SOURCE MATERIAL START
Lemma parse_term_returns fuel :
  (forall s, ends_in_EOF (tokens s) -> in_bounds s ->
     (2 * remaining s + 1 <= fuel)%nat -> returns (parse_term fuel) s) /\
  (forall s, ends_in_EOF (tokens s) -> in_bounds s ->
     (2 * remaining s + 2 <= fuel)%nat -> returns (parse_term_list fuel) s).
Proof.
  induction fuel as [|fuel [IHt IHl]]; [split; intros; lia|].
  split; intros s He Hb Hf.
  - cbn [parse_term].
    apply returns_bind; [now apply current_token_ret|].
    intros token s' Hc. apply current_token_inv in Hc. destruct Hc as [-> Hn].
    destruct (kind token =? "ATOM") eqn:Hk.
    { assert (Hr : (0 < remaining s)%nat).
      { apply not_sentinel_has_remaining with token; auto.
        destruct (kind token =? "EOF") eqn:E; [|reflexivity].
        apply String.eqb_eq in E. rewrite E in Hk. discriminate. }
      apply (returns_after true);
        [apply (parse_atom_good _ allows_any)|assumption|now apply parse_atom_returns|].
      intros _ s1 _ H1 Hp. destruct (ext_keeps _ _ _ H1 He) as (He1 & Hb1 & Hr1).
      assert (Hlt : (remaining s1 + 1 <= remaining s)%nat).
      { destruct H1 as (T & _ & B & _). apply progress_remaining; auto.
        apply Hp; [reflexivity|]. unfold remaining in Hr. lia. }
      apply (arguments_returns (parse_term_list fuel) (remaining s1)); auto.
      - apply good_no_progress. apply (parse_term_good _ allows_any).
      - intros s2 He2 Hb2 Hr2. apply IHl; auto. lia. }
    destruct (kind token =? "VARIABLE").
    { apply returns_bind; [now apply match_returns|]. intros; apply returns_ret. }
    destruct (kind token =? "NUMBER").
    { apply returns_bind; [now apply match_returns|]. intros; apply returns_ret. }
    apply returns_bind; [apply error_returns|]. intros; apply advance_returns.
  - cbn [parse_term_list].
    apply (returns_after true);
      [apply (parse_term_good _ allows_any)|assumption|apply IHt; auto; lia|].
    intros _ s1 _ H1 _. destruct (ext_keeps _ _ _ H1 He) as (He1 & Hb1 & Hr1).
    destruct (while_returns (text_is ",")
                (match_ "SPECIAL" (Some ",") ;; parse_term fuel) (remaining s1)
                (term_loop_body_good fuel)) with (fuel := fuel) (s := s1)
      as (s2 & E & _); auto; try lia.
    + intros s2 He2 Hb2. now apply comma_has_remaining.
    + intros s2 He2 Hb2 Hr2.
      apply (returns_after false);
        [apply (match_good _ allows_any)|assumption|now apply match_returns|].
      intros _ s3 _ H3 _. destruct (ext_keeps _ _ _ H3 He2) as (He3 & Hb3 & Hr3).
      apply IHt; auto. lia.
    + exists tt, s2. exact E.
Qed.

Lemma parse_predicate_returns fuel s :
  ends_in_EOF (tokens s) -> in_bounds s -> (2 * remaining s + 2 <= fuel)%nat ->
  returns (parse_predicate fuel) s.
Proof.
  intros He Hb Hf. unfold parse_predicate.
  apply (returns_after false); [apply kind_is_good|assumption|now apply kind_is_returns|].
  intros c s1 _ H1 _. destruct (ext_keeps _ _ _ H1 He) as (He1 & Hb1 & Hr1).
  destruct c.
  - apply (returns_after true);
      [apply (parse_atom_good _ allows_any)|assumption|now apply parse_atom_returns|].
    intros _ s2 _ H2 _. destruct (ext_keeps _ _ _ H2 He1) as (He2 & Hb2 & Hr2).
    apply (arguments_returns (parse_term_list fuel) (remaining s2)); auto.
    + apply good_no_progress. apply (parse_term_good _ allows_any).
    + intros s3 He3 Hb3 Hr3. apply parse_term_returns; auto. lia.
  - apply returns_bind; [now apply current_line_returns|]. intros l s2 _.
    apply returns_bind; [apply error_returns|]. intros; apply advance_returns.
Qed.

Lemma predicate_loop_body_good fuel :
  good any_error true (match_ "SPECIAL" (Some ",") ;; parse_predicate fuel).
Proof.
  intros s H. apply good_at_bind_r; [now apply (match_good _ allows_any)|].
  intros _ s1 _ H1. now apply (parse_predicate_good _ allows_any).
Qed.
(** * ShortsBot backend (server.js): token lifecycle, draft store, scheduler

    A shallow embedding of the parts of [server.js] that own state: the
    persisted document ([loadDB]/[saveDB]), the OAuth token manager
    ([getValidToken]), the script generator ([generateScript],
    [parseGeneratedScript], [localGenerate]), the scheduler
    ([scheduleVideoPost]) and the routes that mutate the draft list.

    Conventions of the embedding
    - a JavaScript string is the list of its UTF-16 code units;
    - a JavaScript number that the program uses as an instant, a duration
      or a count is an integer ([Z]); a field that may hold [undefined],
      [null] or [NaN] is an [option];
    - what a request gives for the topic, the tone, the length and the
      requested time of a draft is a JSON value of any kind ([Json.t]):
      the routes do not check the kind;
    - an [async] function is a computation over the [World]: the two
      files, the clock and how far it moves between two readings, the
      scripted replies of the three remote services, the log of the
      requests sent to them, the files under [public/] and the number
      formatting of the runtime. *)

From Stdlib Require Import ZArith NArith QArith Qround List String Ascii Lia.
From Stdlib Require Import DecimalString DecimalPos DecimalZ.
From stdpp Require Import base decidable option numbers list.
Import ListNotations.

Local Open Scope Z_scope.
Local Open Scope list_scope.

(** ** JavaScript strings *)

Module Js.

Definition jsstring := list N.

(** An ASCII literal of the source, as code units. *)
Definition lit (s : string) : jsstring :=
  map N_of_ascii (list_ascii_of_string s).
Arguments lit s%_string : simpl never.

(** [WhiteSpace] and [LineTerminator] of ECMAScript: what [\s] matches
    and what [String.prototype.trim] strips. *)
Definition is_line_terminator (c : N) : bool :=
  ((c =? 10) || (c =? 13) || (c =? 8232) || (c =? 8233))%N.
Lemma settle_completion_path_witness :
  0 < 1
  ∧ isActive (id A) (run [Enqueue A; Enqueue B] (new 1)) = true
  ∧ (settle A (Rejected "failed") (run [Enqueue A; Enqueue B] (new 1))).1
    = Fulfilled
  ∧ isActive (id A)
      (settle A (Rejected "failed") (run [Enqueue A; Enqueue B] (new 1))).2
    = false
  ∧ isActive (id B)
      (settle A (Rejected "failed") (run [Enqueue A; Enqueue B] (new 1))).2
    = true.
Proof.
  split; [lia|].
  split; [vm_compute; reflexivity|].
  destruct (settle_completion_path 1 [Enqueue A; Enqueue B] A
              (Rejected "failed"))
    as (Hend & _ & Hgone & _ & _ & Hnext).
  - lia.
  - vm_compute. reflexivity.
  - split; [exact Hend|]. split; [exact Hgone|].
    apply (Hnext B []). vm_compute. reflexivity.
Defined.

Lemma enqueue_twice_admits_once_witness :
  (enqueue (task_of "A") (enqueue A (new 1)).2).1 = false
  ∧ started (enqueue (task_of "A") (enqueue A (new 1)).2).2 = [A].
Proof.
  destruct (enqueue_twice_admits_once A (task_of "A") (new 1))
    as (Hanswer & _ & _ & Hstarted).
  - reflexivity.
  - split; [exact Hanswer|]. rewrite Hstarted. vm_compute. reflexivity.
Defined.

Lemma pending_means_full_witness :
  0 ≤ 2
  ∧ (0 < pendingCount (run [Enqueue A; Enqueue B; Enqueue C] (new 2)))%nat
  ∧ Z.of_nat (activeCount (run [Enqueue A; Enqueue B; Enqueue C] (new 2))) = 2.
Proof.
  split; [lia|]. split; [vm_compute; lia|].
  apply (pending_means_full 2 [Enqueue A; Enqueue B; Enqueue C]).
  - lia.
  - vm_compute. lia.
Defined.

Lemma closed_queue_starts_nothing_witness :
  0 ≤ 0
  ∧ started (run [Enqueue A; Enqueue B; Settle A Fulfilled] (new 0)) = []
  ∧ queue (run [Enqueue A; Enqueue B; Settle A Fulfilled] (new 0)) = [A; B].
Proof.
  split; [lia|].
  destruct (closed_queue_starts_nothing 0
              [Enqueue A; Enqueue B; Settle A Fulfilled])
    as (Hnone & _ & Hqueue); [lia|].
  split; [exact Hnone|]. rewrite Hqueue. vm_compute. reflexivity.
Defined.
SOURCE MATERIAL END
For the records above, state how many lines contain the word "scheduler". Give only the number.

**WRITTEN REPLY**
2